Print word for word the first line of the records below and every following line through the one containing "revert b. induction"; print nothing else.

─── RECORDS FOR THIS EXERCISE

(* ===== verification/RestoreFacts.v ===== *)
(** * Properties of the restore operations

    The pages of a listing are a partition of the sorted items, the comparisons
    are consistent and put directories first, and a restoration that must not
    overwrite leaves the host as it was. *)

From Stdlib Require Import Sorting.Sorted.
From S2P Require Import Prelude CString Paths Os OsFacts Platform Fs FsFacts CopyFacts Config ConfigFacts ConfigText FsTree FsTreeFacts Restore.

(** ** Comparisons *)

Lemma strcmp_antisym a b : strcmp b a = - strcmp a b.
Proof.
  revert b. induction a as [|x a IH]; intros [|y b]; cbn [strcmp]; try lia.
  rewrite (Z.eqb_sym (code y) (code x)). destruct (code x =? code y) eqn:E; [|lia].
  bool_hyps. rewrite E. destruct (_ =? 0); [done|]. apply IH.
Qed.

Lemma strcmp_trans a b c : strcmp a b <= 0 -> strcmp b c <= 0 -> strcmp a c <= 0.
Proof.
  revert b c. induction a as [|x a IH]; intros [|y b] [|z c]; cbn [strcmp];
    repeat match goal with u : ascii |- _ =>
      lazymatch goal with _ : 0 <= code u < 256 |- _ => fail | _ => pose proof (code_range u) end
    end; try lia.
  all: repeat match goal with
    | |- context [if ?b then _ else _] => let E := fresh "E" in destruct b eqn:E
    end; bool_hyps; try lia.
  intros Hab Hbc. by apply (IH b).
Qed.

(** A comparison that [qsort] may be given. *)
Definition consistent {A} (cmp : A -> A -> Z) : Prop :=
  (forall a b, cmp a b <= 0 \/ cmp b a <= 0) /\
  (forall a b c, cmp a b <= 0 -> cmp b c <= 0 -> cmp a c <= 0).

(** Directories come first, then [f] decides. *)
Definition dirs_first (f : syseba_restore_item_t -> syseba_restore_item_t -> Z)
    (cmp : syseba_restore_item_t -> syseba_restore_item_t -> Z) : Prop :=
  forall a b, cmp a b =
    if Bool.eqb (ri_is_directory a) (ri_is_directory b) then f a b
    else if ri_is_directory a then -1 else 1.

Lemma dirs_first_consistent f cmp : dirs_first f cmp -> consistent f -> consistent cmp.
Proof.
  intros Hd [Ht Htr]. split.
  - intros a b. rewrite !Hd. destruct (ri_is_directory a), (ri_is_directory b); simpl; auto; lia.
  - intros a b c. rewrite !Hd.
    destruct (ri_is_directory a), (ri_is_directory b), (ri_is_directory c); simpl; try lia; apply Htr.
Qed.

Lemma consistent_flip {A} (cmp : A -> A -> Z) :
  consistent cmp -> consistent (fun a b => cmp b a).
Proof. intros [H1 H2]. split; [intros a b; destruct (H1 a b); auto|eauto]. Qed.

Lemma strcmp_consistent {A} (f : A -> cstr) : consistent (fun a b => strcmp (f a) (f b)).
Proof.
  split; [|intros a b c; apply strcmp_trans].
  intros a b. rewrite (strcmp_antisym (f a) (f b)). lia.
Qed.

Lemma consistent_ext {A} (c1 c2 : A -> A -> Z) :
  (forall a b, c1 a b = c2 a b) -> consistent c1 -> consistent c2.
Proof.
  intros E [H1 H2]. split; intros; rewrite <- !E in *; [apply H1|by eapply H2].
Qed.

(** Sizes first, and the names where they are equal. *)
Lemma size_consistent (g : Z -> Z) :
  (forall x y, g x = g y -> x = y) ->
  consistent (fun a b => if g (ri_size a) =? g (ri_size b) then strcasecmp (ri_name a) (ri_name b)
              else if g (ri_size a) <? g (ri_size b) then -1 else 1).
Proof.
  intros Hg. destruct (strcmp_consistent (fun i => map tolower (ri_name i))) as [H1 H2]. split.
  - intros a b. rewrite (Z.eqb_sym (g (ri_size b))).
    destruct (g (ri_size a) =? g (ri_size b)) eqn:E; [apply H1|].
    destruct (_ <? _) eqn:E1, (g (ri_size b) <? g (ri_size a)) eqn:E2; bool_hyps; lia.
  - intros a b c.
    destruct (g (ri_size a) =? g (ri_size b)) eqn:E1, (g (ri_size b) =? g (ri_size c)) eqn:E2,
      (g (ri_size a) =? g (ri_size c)) eqn:E3; try (by apply H2);
      destruct (g (ri_size a) <? g (ri_size b)) eqn:F1, (g (ri_size b) <? g (ri_size c)) eqn:F2,
        (g (ri_size a) <? g (ri_size c)) eqn:F3; bool_hyps; lia.
Qed.

Ltac by_directory :=
  let a := fresh "a" in let b := fresh "b" in
  intros a b;
  unfold syseba_restore_compare_name_desc, syseba_restore_compare_size_asc,
    syseba_restore_compare_size_desc, syseba_restore_compare_mtime_asc,
    syseba_restore_compare_mtime_desc, syseba_restore_compare_name_asc,
    syseba_restore_item_compare_common;
  destruct (ri_is_directory a), (ri_is_directory b); cbn [Bool.eqb negb Z.eqb]; try reflexivity.

(** Every order that the listing offers is a consistent one with the directories
    first. *)
Lemma restore_comparator_consistent sort direction :
  consistent (restore_comparator sort direction) /\
  exists f, dirs_first f (restore_comparator sort direction).
Proof.
  assert (forall f cmp, dirs_first f cmp -> consistent f ->
            consistent cmp /\ exists f, dirs_first f cmp) as Hc.
  { intros f cmp Hd Hf. split; [by eapply dirs_first_consistent|by exists f]. }
  unfold restore_comparator.
  destruct (streq sort _); [destruct (streq direction _)|
    destruct (streq sort _); [destruct (streq direction _)|destruct (streq direction _)]].
  - eapply (Hc (fun a b => strcmp (ri_mtime b) (ri_mtime a))).
    + by_directory; by rewrite <- strcmp_antisym.
    + apply (consistent_flip (fun a b => strcmp (ri_mtime a) (ri_mtime b))), strcmp_consistent.
  - eapply (Hc (fun a b => strcmp (ri_mtime a) (ri_mtime b))); [by_directory|apply strcmp_consistent].
  - eapply (Hc _); [|apply (size_consistent Z.opp); lia].
    by_directory; (destruct (ri_size a =? ri_size b) eqn:E1, (- ri_size a =? - ri_size b) eqn:E2;
      bool_hyps; try lia);
      destruct (ri_size b <? ri_size a) eqn:E3, (- ri_size a <? - ri_size b) eqn:E4; bool_hyps; lia.
  - eapply (Hc _); [|apply (size_consistent id); done]. by_directory.
  - eapply (Hc (fun a b => strcasecmp (ri_name b) (ri_name a))).
    + by_directory; unfold strcasecmp; by rewrite <- strcmp_antisym.
    + apply (consistent_flip (fun a b => strcasecmp (ri_name a) (ri_name b))).
      apply (strcmp_consistent (fun i => map tolower (ri_name i))).
  - eapply (Hc (fun a b => strcasecmp (ri_name a) (ri_name b))); [by_directory|].
    apply (strcmp_consistent (fun i => map tolower (ri_name i))).
Qed.

Lemma listing_sorted `{Qsort} sort direction items :
  Permutation (qsort (restore_comparator sort direction) items) items /\
  StronglySorted (fun a b => restore_comparator sort direction a b <= 0)
    (qsort (restore_comparator sort direction) items).
Proof.
  destruct (restore_comparator_consistent sort direction) as [[H1 H2] _].
  split; [apply qsort_perm|by apply qsort_sorted].
Qed.

(** In a sorted listing no file comes before a directory. *)
Lemma listing_dirs_first `{Qsort} sort direction items :
  StronglySorted (fun a b => ri_is_directory b = true -> ri_is_directory a = true)
    (qsort (restore_comparator sort direction) items).
Proof.
  destruct (listing_sorted sort direction items) as [_ Hs].
  destruct (restore_comparator_consistent sort direction) as [_ [f Hd]].
  induction Hs as [|x l Hl IH Hx]; [constructor|]. constructor; [done|].
  eapply Forall_impl; [exact Hx|]. intros y Hy. cbv beta in *. rewrite Hd in Hy.
  destruct (ri_is_directory x), (ri_is_directory y); simpl in *; (done || lia).
Qed.

(** ** Pages *)

Definition page_items (items : list syseba_restore_item_t) (page page_size : Z) :
    list syseba_restore_item_t := rl_items (paginate items page page_size []).

Lemma page_count_spec total page_size :
  0 <= total < 2 ^ 32 -> 1 <= page_size <= SYSEBA_MAX_RESTORE_PAGE ->
  1 <= page_count total page_size /\
  total <= page_count total page_size * page_size /\
  (page_count total page_size - 1) * page_size <= total.
Proof.
  intros Ht Hp. unfold page_count, SYSEBA_MAX_RESTORE_PAGE in *.
  rewrite wrap64_small by (unfold U64_MAX; lia).
  assert (0 <= (total + page_size - 1) / page_size <= total) as Hq.
  { split; [apply Z.div_pos; lia|]. destruct (Z.eq_dec total 0) as [->|Hn].
    - rewrite Z.div_small by lia. lia.
    - apply Z.div_le_upper_bound; [lia|]. nia. }
  pose proof (Z.div_mod (total + page_size - 1) page_size ltac:(lia)) as Hd.
  pose proof (Z.mod_pos_bound (total + page_size - 1) page_size ltac:(lia)) as Hm.
  unfold wrap32. rewrite Z.mod_small by lia.
  set (q := (total + page_size - 1) / page_size) in *.
  destruct (q =? 0) eqn:E; bool_hyps; nia.
Qed.

Lemma page_items_slice items page page_size :
  zlen items < 2 ^ 32 -> 1 <= page_size <= SYSEBA_MAX_RESTORE_PAGE ->
  1 <= page <= page_count (zlen items) page_size ->
  page_items items page page_size =
    take (Z.to_nat page_size) (drop (Z.to_nat ((page - 1) * page_size)) items).
Proof.
  intros Hl Hp Hpage. unfold page_items, paginate. cbn [rl_items].
  pose proof (zlen_nonneg items) as H0.
  assert ((page_count (zlen items) page_size <? page) = false) as -> by (apply Z.ltb_ge; lia).
  set (offset := (page - 1) * page_size). assert (0 <= offset) by (unfold offset; nia).
  destruct (offset <? zlen items) eqn:E1; bool_hyps.
  - destruct (page_size <? zlen items - offset) eqn:E2; bool_hyps; [done|].
    rewrite !take_ge; [done|unfold zlen in *; rewrite length_drop; lia..].
  - rewrite (drop_ge items) by (unfold zlen in *; lia). by rewrite !take_nil.
Qed.

(** One page after the other gives every item once, in order. *)
Lemma pages_partition items page_size :
  zlen items < 2 ^ 32 -> 1 <= page_size <= SYSEBA_MAX_RESTORE_PAGE ->
  concat (map (fun i => page_items items (Z.of_nat i) page_size)
              (seq 1 (Z.to_nat (page_count (zlen items) page_size)))) = items.
Proof.
  intros Hl Hp. pose proof (zlen_nonneg items) as H0.
  destruct (page_count_spec (zlen items) page_size ltac:(lia) Hp) as (H1 & H2 & H3).
  assert (forall n, Z.of_nat n <= page_count (zlen items) page_size ->
    concat (map (fun i => page_items items (Z.of_nat i) page_size) (seq 1 n))
    = take (Z.to_nat (Z.of_nat n * page_size)) items) as Hn.
  { induction n as [|n IH]; intros Hle; [done|].
    rewrite seq_S, map_app, concat_app, IH by lia. cbn [map concat]. rewrite app_nil_r.
    rewrite page_items_slice by lia.
    replace (Z.to_nat ((Z.of_nat (1 + n) - 1) * page_size)) with (Z.to_nat (Z.of_nat n * page_size))
      by (f_equal; lia).
    rewrite take_take_drop. f_equal. lia. }
  rewrite Hn by lia. rewrite Z2Nat.id by lia. apply take_ge. unfold zlen in *. lia.
Qed.

(** ** Restoring *)

(** The plan only looks at the host. *)
Lemma calm_fs_stat p : keeps calm (syseba_fs_stat p).
Proof. unfold syseba_fs_stat. keeps_auto. Qed.
Lemma calm_gets {A} (f : os -> A) : keeps calm (gets f).
Proof. apply keeps_gets. typeclasses eauto. Qed.
#[export] Hint Resolve calm_fs_stat : keeps.
Lemma calm_first_free left c n size : keeps calm (first_free left c n size).
Proof.
  revert n. induction left as [|left IH]; intros n; cbn [first_free]; keeps_auto; apply IH.
Qed.
#[export] Hint Resolve calm_first_free : keeps.
Lemma calm_unique_restored `{LocalStamp} p size : keeps calm (syseba_unique_restored_path p size).
Proof.
  unfold syseba_unique_restored_path, syseba_compact_stamp. keeps_step; [keeps_auto|].
  destruct (negb a); [keeps_auto|]. destruct (split_name p). keeps_auto.
Qed.
#[export] Hint Resolve calm_unique_restored : keeps.
Lemma calm_plan `{LocalStamp} c r st : keeps calm (restore_plan c r st).
Proof. unfold restore_plan. keeps_auto. Qed.

Section RestoreItem.
Context {S : Type} `{RestoreApp S} `{DirOrder} `{LocalStamp} `{Strerror}.
Context (unknown : cstr).

(** A strategy that must not overwrite refuses an existing destination, and
    nothing changes. *)
Lemma restore_fail_keeps relative size s source target s1 s2 :
  quiet (lget s) -> nonempty relative = true ->
  syseba_safe_join (cfg_restore (ra_config s)) (Some relative) SYSEBA_PATH_MAX (lget s)
    = (Some source, s1) ->
  syseba_safe_join (cfg_source (ra_config s)) (Some relative) SYSEBA_PATH_MAX s1
    = (Some target, s2) ->
  value (syseba_fs_exists source) s2 = true -> value (syseba_fs_exists target) s2 = true ->
  value (syseba_restore_item unknown (Some relative) SYSEBA_RESTORE_FAIL size) s =
    inl (SYSEBA_ERR_EXISTS, c!"Destination already exists; choose rename or overwrite") /\
  same_world (lget s) (lget (exec (syseba_restore_item unknown (Some relative)
                                     SYSEBA_RESTORE_FAIL size) s)).
Proof.
  intros Hq Hr E1 E2 X1 X2.
  destruct (restore_plan (ra_config s) (Some relative) SYSEBA_RESTORE_FAIL (lget s))
    as [plan t] eqn:Ep.
  assert (same_world (lget s) t) as Hw.
  { apply calm_run in Ep as [? _]; [done|apply calm_plan|done]. }
  assert (plan = inl (SYSEBA_ERR_EXISTS,
            c!"Destination already exists; choose rename or overwrite")) as ->.
  { unfold restore_plan in Ep. destruct relative as [|ch rel]; [done|].
    unfold bind at 1 in Ep. rewrite E1 in Ep. unfold bind at 1 in Ep. rewrite E2 in Ep.
    apply calm_run in E1 as [W1 Q1]; [|auto with keeps|done].
    apply calm_run in E2 as [W2 Q2]; [|auto with keeps|done].
    unfold bind at 1 in Ep. unfold value in X1, X2.
    destruct (syseba_fs_exists source s2) as [x s3] eqn:E3. simpl in X1. subst x.
    apply calm_run in E3 as [W3 Q3]; [|auto with keeps|done]. cbn [negb] in Ep.
    unfold bind at 1 in Ep.
    destruct (syseba_fs_is_directory source s3) as [x s4] eqn:E4.
    apply calm_run in E4 as [W4 Q4]; [|auto with keeps|done].
    unfold bind at 1 in Ep.
    assert (value (syseba_fs_exists target) s4 = true) as X4.
    { rewrite <- X2. unfold value, syseba_fs_exists, bind.
      destruct (lstat_quiet s2 target Q2) as (u & -> & _).
      destruct (lstat_quiet s4 target Q4) as (v & -> & _).
      rewrite (same_world_resolve s2 s4) by (by etransitivity).
      assert (os_fs s4 = os_fs s2) as -> by (destruct W3 as [_ <-]; by destruct W4 as [_ <-]).
      done. }
    unfold value in X4. destruct (syseba_fs_exists target s4) as [y s5]. simpl in X4. subst y.
    cbn [andb] in Ep. by injection Ep as <- _. }
  assert (syseba_restore_item unknown (Some relative) SYSEBA_RESTORE_FAIL size s =
    (inl (SYSEBA_ERR_EXISTS, c!"Destination already exists; choose rename or overwrite"),
     lset t s)) as E.
  { unfold syseba_restore_item, bind, gets, zoom. by rewrite Ep. }
  unfold value, exec. rewrite E. simpl. by rewrite lget_lset.
Qed.

(** Restoring a file never leaves a torn file, whatever interferes, and only its
    destination's name is replaced. *)
Lemma restore_file_no_tear source target strategy d ss ds xs :
  kcomps source = ss ++ [xs] -> xs <> c!".." -> ~ temp_name xs ->
  kcomps target = ds ++ [d] -> d <> c!".." ->
  keeps (fs_rel (no_tear d)) (restore_copy unknown source target false strategy).
Proof.
  intros. unfold restore_copy. keeps_step; [by eapply tear_copy_file|]. keeps_auto.
Qed.
End RestoreItem.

──────

[EXERCISE OUTPUT]:
(* ===== verification/RestoreFacts.v ===== *)
(** * Properties of the restore operations

    The pages of a listing are a partition of the sorted items, the comparisons
    are consistent and put directories first, and a restoration that must not
    overwrite leaves the host as it was. *)

From Stdlib Require Import Sorting.Sorted.
From S2P Require Import Prelude CString Paths Os OsFacts Platform Fs FsFacts CopyFacts Config ConfigFacts ConfigText FsTree FsTreeFacts Restore.

(** ** Comparisons *)

Lemma strcmp_antisym a b : strcmp b a = - strcmp a b.
Proof.
  revert b. induction a as [|x a IH]; intros [|y b]; cbn [strcmp]; try lia.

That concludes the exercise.